* Required action:
The answer is a stretch of the material below, returned exactly: the line containing "added s1 s' e p /\", the line containing "eapply wp_step; [apply (on_entry_ok", and all lines between.

* Records:
Lemma link_installed : installed s1 s' p h (ProtocolID E) i.
Proof.
  split_and!; [|done| | |].
  - exists e. rewrite (eguid_insert s1 e _ e s' EE), decide_True by done. split; [|done].
    unfold linked. rewrite (ifc_insert s1 p _ p s' EI), (hprots_insert s1 h _ h s' EH), (eprots_insert s1 e _ e s' EE).
    rewrite !decide_True by done. split_and!; [done|apply HinL; by left|by rewrite ED|rewrite EHp; by left|].
    cbn. apply elem_of_app. right. by left.
  - eexists. split; [rewrite EI; by rewrite lookup_insert_eq|done].
  - intros q x y Q Hq HQ. split; [by apply link_linked|]. rewrite EI, lookup_insert_ne; [done|congruence].
  - intros q x y (H1 & H2 & _ & H4 & _). destruct (link_hprots q x H2 H4) as [|[Hx Hqx]]; [by left|].
    destruct (wf_hlink s1 W x q Hx Hqx) as [z Hz]. destruct (link_linked q x z Hz) as (H1' & _).
    rewrite H1 in H1'. right. by simplify_eq.
Qed.
End Link.

(** The last steps: the interface is linked, and its registrations are
    signalled. *)
(** [p] is the last interface of entry [e]. *)
Definition added (s s' : DB) (e p : Z) : Prop :=
  eprots s' e = eprots s e ++ [p] /\ (forall x, x <> e -> eprots s' x = eprots s x) /\ notifies s' = notifies s.

Lemma install_link s1 s p h e E H i (nt : bool) :
  wf s1 -> gProtocolDatabaseLock s = true -> h <> 0 -> p <> 0 -> interfaces s1 !! p = None ->
  e ∈ mProtocolDatabase s1 -> entries s1 !! e = Some E ->
  NoDup (gHandleList s) -> (forall x, x ∈ gHandleList s <-> x = h \/ x ∈ gHandleList s1) ->
  h ∈ gHandleList s1 \/ hprots s1 h = [] -> mProtocolDatabase s = mProtocolDatabase s1 ->
  (exists H0, handles s = <[h := H0]> (handles s1)) \/ handles s = handles s1 ->
  handles s !! h = Some H -> HandleProtocols H = hprots s1 h ->
  entries s = entries s1 -> interfaces s = <[p := mkProt 0 0 0 [] 0]> (interfaces s1) -> notifies s = notifies s1 ->
  wp tot (on_interface p (fun _ => mkProt h e i [] 0) ;;;
          on_handle h (fun H => set_HandleProtocols (p :: HandleProtocols H) H) ;;;
          on_entry e (fun E => set_EntryProtocols (EntryProtocols E ++ [p]) E) ;;;
          (if nt then CoreNotifyProtocolEntry e else Mret tt) ;;;
          Mret (EFI_SUCCESS, p, h))
    (fun r s' => r = (EFI_SUCCESS, p, h) /\ goes true s1 s' /\ installed s1 s' p h (ProtocolID E) i /\
       added s1 s' e p /\ event_calls s' = event_calls s ++ (if nt then signals s1 (enots s1 e) else [])) s.
Proof.
  intros W Hlk Hh0 Hp0 Hpf He HE HnoL HinL Hh ED EHs HH EHp EE EI EN.
  eapply wp_step; [apply (on_interface_ok _ _ (mkProt 0 0 0 [] 0)); by rewrite EI, lookup_insert_eq|].
  eapply wp_step; [by apply (on_handle_ok _ _ H)|].
  eapply wp_step; [apply (on_entry_ok _ _ E); cbn; by rewrite EE|].
  set (s' := upd_entries _ _).
  assert (EHs' : handles s' = <[h := set_HandleProtocols (p :: HandleProtocols H) H]> (handles s1)).
  { cbn. destruct EHs as [[H0 ->]| ->]; [by rewrite insert_insert_eq|done]. }
  assert (EHp' : HandleProtocols (set_HandleProtocols (p :: HandleProtocols H) H) = p :: hprots s1 h) by (cbn; by rewrite EHp).
  assert (EI' : interfaces s' = <[p := mkProt h e i [] 0]> (interfaces s1)) by (cbn; by rewrite EI, insert_insert_eq).
  assert (EE' : entries s' = <[e := set_EntryProtocols (EntryProtocols E ++ [p]) E]> (entries s1)) by (cbn; by rewrite EE).
  assert (HI : installed s1 s' p h (ProtocolID E) i) by (by eapply (link_installed s1 s' p h e i E)).
  assert (G : goes true s1 s').
  { change true with (gProtocolDatabaseLock s') || rewrite <- Hlk. by eapply (link_goes s1 s' p h e i E). }
  assert (HA : added s1 s' e p).
  { split_and!; [| |cbn; by rewrite EN].
    - rewrite (eprots_insert s1 e _ e s' EE'), decide_True by done. unfold eprots. by rewrite HE.
    - intros x Hx. by rewrite (eprots_insert s1 e _ x s' EE'), decide_False. }
  destruct nt; [|eapply wp_step; [done|]; apply wp_ret; by rewrite app_nil_r].
  unfold CoreNotifyProtocolEntry, ASSERT_LOCKED. apply wp_bind.
  eapply wp_step; [rewrite (Mbind_Ok Mget _ s' s' s' eq_refl); cbn; by rewrite Hlk|]. cbn beta.
  unfold entry_at. eapply wp_deref; [rewrite EE'; by rewrite lookup_insert_eq|]. cbn [Notify set_EntryProtocols].
  assert (Een : Notify E = enots s1 e) by (unfold enots; by rewrite HE). rewrite Een.
  destruct (signal_all_run (enots s1 e) s') as (s2 & Hrun & HS & HL & HEv).
  { intros n Hn. cbn. rewrite EN. by apply (notify_at_ok s1 W e n He Hn). }
  eapply wp_eq; [exact Hrun|]. apply wp_ret. destruct (G) as (W' & L' & _). split_and!; [done| |by eapply installed_same| |].
  - eapply goes_trans; [exact G|]. rewrite <- L', <- HL. by apply same_goes.
  - destruct HS as (_ & _ & _ & SE & _ & SN). unfold added, eprots in *. by rewrite SE, SN.
  - rewrite HEv. f_equal. unfold signals. cbn. by rewrite EN.
Qed.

* Output for this exercise:
       added s1 s' e p /\ event_calls s' = event_calls s ++ (if nt then signals s1 (enots s1 e) else [])) s.
Proof.
  intros W Hlk Hh0 Hp0 Hpf He HE HnoL HinL Hh ED EHs HH EHp EE EI EN.
  eapply wp_step; [apply (on_interface_ok _ _ (mkProt 0 0 0 [] 0)); by rewrite EI, lookup_insert_eq|].
  eapply wp_step; [by apply (on_handle_ok _ _ H)|].
  eapply wp_step; [apply (on_entry_ok _ _ E); cbn; by rewrite EE|].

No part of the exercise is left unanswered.